> WHAT IS BEING ASKED: Find the line with "(** * What start-up leaves behind" in the records below. Copy it and every line after it, up to and including the line with "Context (P : event -> Prop).".

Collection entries
####################
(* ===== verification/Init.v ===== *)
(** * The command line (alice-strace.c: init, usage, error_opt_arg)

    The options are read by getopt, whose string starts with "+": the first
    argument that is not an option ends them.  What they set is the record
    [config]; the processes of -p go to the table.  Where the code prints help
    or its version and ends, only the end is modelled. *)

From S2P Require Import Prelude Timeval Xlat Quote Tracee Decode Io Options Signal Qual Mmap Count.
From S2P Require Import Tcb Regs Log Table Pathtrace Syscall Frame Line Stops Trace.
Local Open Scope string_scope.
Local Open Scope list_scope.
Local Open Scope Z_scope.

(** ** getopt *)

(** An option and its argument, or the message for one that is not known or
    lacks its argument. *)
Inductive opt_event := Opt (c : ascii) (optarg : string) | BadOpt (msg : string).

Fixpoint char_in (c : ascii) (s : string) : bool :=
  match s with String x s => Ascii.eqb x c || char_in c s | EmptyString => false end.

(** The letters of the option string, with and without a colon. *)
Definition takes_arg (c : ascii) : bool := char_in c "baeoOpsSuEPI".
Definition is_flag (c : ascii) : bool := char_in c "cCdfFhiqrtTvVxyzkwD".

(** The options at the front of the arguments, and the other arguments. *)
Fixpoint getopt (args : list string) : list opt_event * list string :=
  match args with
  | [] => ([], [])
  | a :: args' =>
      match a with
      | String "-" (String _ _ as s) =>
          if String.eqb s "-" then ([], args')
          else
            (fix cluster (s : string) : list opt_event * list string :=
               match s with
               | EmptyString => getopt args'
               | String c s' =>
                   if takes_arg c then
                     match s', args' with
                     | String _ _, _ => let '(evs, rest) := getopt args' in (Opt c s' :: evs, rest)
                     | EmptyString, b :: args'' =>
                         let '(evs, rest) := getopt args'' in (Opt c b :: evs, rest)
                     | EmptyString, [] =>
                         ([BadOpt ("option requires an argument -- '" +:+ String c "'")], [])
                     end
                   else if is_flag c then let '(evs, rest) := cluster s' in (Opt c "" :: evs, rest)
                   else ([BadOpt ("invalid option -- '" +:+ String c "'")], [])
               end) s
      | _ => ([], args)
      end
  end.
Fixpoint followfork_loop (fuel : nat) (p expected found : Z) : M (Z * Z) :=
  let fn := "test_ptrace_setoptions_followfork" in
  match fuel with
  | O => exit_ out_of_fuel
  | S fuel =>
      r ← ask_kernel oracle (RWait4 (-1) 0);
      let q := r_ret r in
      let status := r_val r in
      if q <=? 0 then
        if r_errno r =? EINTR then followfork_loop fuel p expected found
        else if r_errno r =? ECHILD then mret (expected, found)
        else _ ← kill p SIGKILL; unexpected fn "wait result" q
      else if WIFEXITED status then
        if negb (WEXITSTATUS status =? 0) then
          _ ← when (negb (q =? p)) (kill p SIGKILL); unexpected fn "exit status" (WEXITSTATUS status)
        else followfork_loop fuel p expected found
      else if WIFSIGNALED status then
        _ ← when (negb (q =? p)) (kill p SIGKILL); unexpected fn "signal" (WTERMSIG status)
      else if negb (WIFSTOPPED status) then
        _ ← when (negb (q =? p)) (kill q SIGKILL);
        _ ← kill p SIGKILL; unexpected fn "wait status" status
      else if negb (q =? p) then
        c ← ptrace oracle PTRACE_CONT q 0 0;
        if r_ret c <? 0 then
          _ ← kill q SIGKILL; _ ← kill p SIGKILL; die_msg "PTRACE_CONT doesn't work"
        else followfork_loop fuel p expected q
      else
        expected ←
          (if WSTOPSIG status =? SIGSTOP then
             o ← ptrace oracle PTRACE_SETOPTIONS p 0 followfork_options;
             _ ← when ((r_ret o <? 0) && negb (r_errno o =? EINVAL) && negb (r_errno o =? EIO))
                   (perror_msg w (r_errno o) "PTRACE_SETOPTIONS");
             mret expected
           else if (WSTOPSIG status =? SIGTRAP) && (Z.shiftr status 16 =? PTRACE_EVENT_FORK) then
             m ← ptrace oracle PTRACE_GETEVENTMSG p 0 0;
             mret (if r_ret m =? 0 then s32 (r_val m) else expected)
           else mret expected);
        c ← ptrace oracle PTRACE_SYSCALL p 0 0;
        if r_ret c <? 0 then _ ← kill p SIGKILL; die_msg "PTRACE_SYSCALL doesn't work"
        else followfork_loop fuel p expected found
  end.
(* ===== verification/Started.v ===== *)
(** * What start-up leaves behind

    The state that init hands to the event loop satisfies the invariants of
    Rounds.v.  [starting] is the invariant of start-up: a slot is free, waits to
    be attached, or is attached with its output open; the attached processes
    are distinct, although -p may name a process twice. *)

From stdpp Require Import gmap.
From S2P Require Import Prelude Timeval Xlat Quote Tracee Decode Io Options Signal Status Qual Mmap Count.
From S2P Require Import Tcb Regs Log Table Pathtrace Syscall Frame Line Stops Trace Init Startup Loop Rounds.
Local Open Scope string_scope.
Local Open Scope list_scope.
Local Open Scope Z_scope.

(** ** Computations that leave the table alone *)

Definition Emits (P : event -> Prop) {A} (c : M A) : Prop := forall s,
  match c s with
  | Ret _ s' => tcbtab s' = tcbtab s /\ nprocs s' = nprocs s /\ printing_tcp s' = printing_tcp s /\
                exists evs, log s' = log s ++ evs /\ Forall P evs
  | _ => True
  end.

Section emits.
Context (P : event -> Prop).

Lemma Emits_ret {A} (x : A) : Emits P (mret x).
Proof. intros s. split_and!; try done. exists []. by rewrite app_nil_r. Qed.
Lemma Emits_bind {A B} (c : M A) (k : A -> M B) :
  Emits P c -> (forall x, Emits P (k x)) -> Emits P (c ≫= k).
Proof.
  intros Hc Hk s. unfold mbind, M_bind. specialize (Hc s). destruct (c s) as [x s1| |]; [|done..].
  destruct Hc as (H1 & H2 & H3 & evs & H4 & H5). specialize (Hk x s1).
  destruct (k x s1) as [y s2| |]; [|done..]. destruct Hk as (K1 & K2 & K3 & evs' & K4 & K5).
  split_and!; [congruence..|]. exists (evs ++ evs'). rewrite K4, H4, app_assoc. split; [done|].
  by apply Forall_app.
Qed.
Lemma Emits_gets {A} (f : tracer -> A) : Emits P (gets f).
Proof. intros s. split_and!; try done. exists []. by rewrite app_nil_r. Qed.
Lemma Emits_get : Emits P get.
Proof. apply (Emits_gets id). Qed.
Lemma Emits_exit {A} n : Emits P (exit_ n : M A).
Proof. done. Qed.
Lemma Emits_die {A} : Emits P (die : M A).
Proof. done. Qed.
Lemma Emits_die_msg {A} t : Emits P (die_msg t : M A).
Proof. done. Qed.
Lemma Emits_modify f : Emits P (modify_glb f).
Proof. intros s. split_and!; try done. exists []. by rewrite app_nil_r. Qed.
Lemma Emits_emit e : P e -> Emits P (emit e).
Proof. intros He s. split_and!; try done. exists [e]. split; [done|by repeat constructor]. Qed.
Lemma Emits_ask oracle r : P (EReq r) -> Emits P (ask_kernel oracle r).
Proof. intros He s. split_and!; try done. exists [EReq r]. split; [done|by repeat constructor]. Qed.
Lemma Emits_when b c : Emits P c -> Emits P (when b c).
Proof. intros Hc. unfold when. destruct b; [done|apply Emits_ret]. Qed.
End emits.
####################
> ANSWER TO THIS PROBLEM:
(** * What start-up leaves behind

    The state that init hands to the event loop satisfies the invariants of
    Rounds.v.  [starting] is the invariant of start-up: a slot is free, waits to
    be attached, or is attached with its output open; the attached processes
    are distinct, although -p may name a process twice. *)

From stdpp Require Import gmap.
From S2P Require Import Prelude Timeval Xlat Quote Tracee Decode Io Options Signal Status Qual Mmap Count.
From S2P Require Import Tcb Regs Log Table Pathtrace Syscall Frame Line Stops Trace Init Startup Loop Rounds.
Local Open Scope string_scope.
Local Open Scope list_scope.
Local Open Scope Z_scope.

(** ** Computations that leave the table alone *)

Definition Emits (P : event -> Prop) {A} (c : M A) : Prop := forall s,
  match c s with
  | Ret _ s' => tcbtab s' = tcbtab s /\ nprocs s' = nprocs s /\ printing_tcp s' = printing_tcp s /\
                exists evs, log s' = log s ++ evs /\ Forall P evs
  | _ => True
  end.

Section emits.
Context (P : event -> Prop).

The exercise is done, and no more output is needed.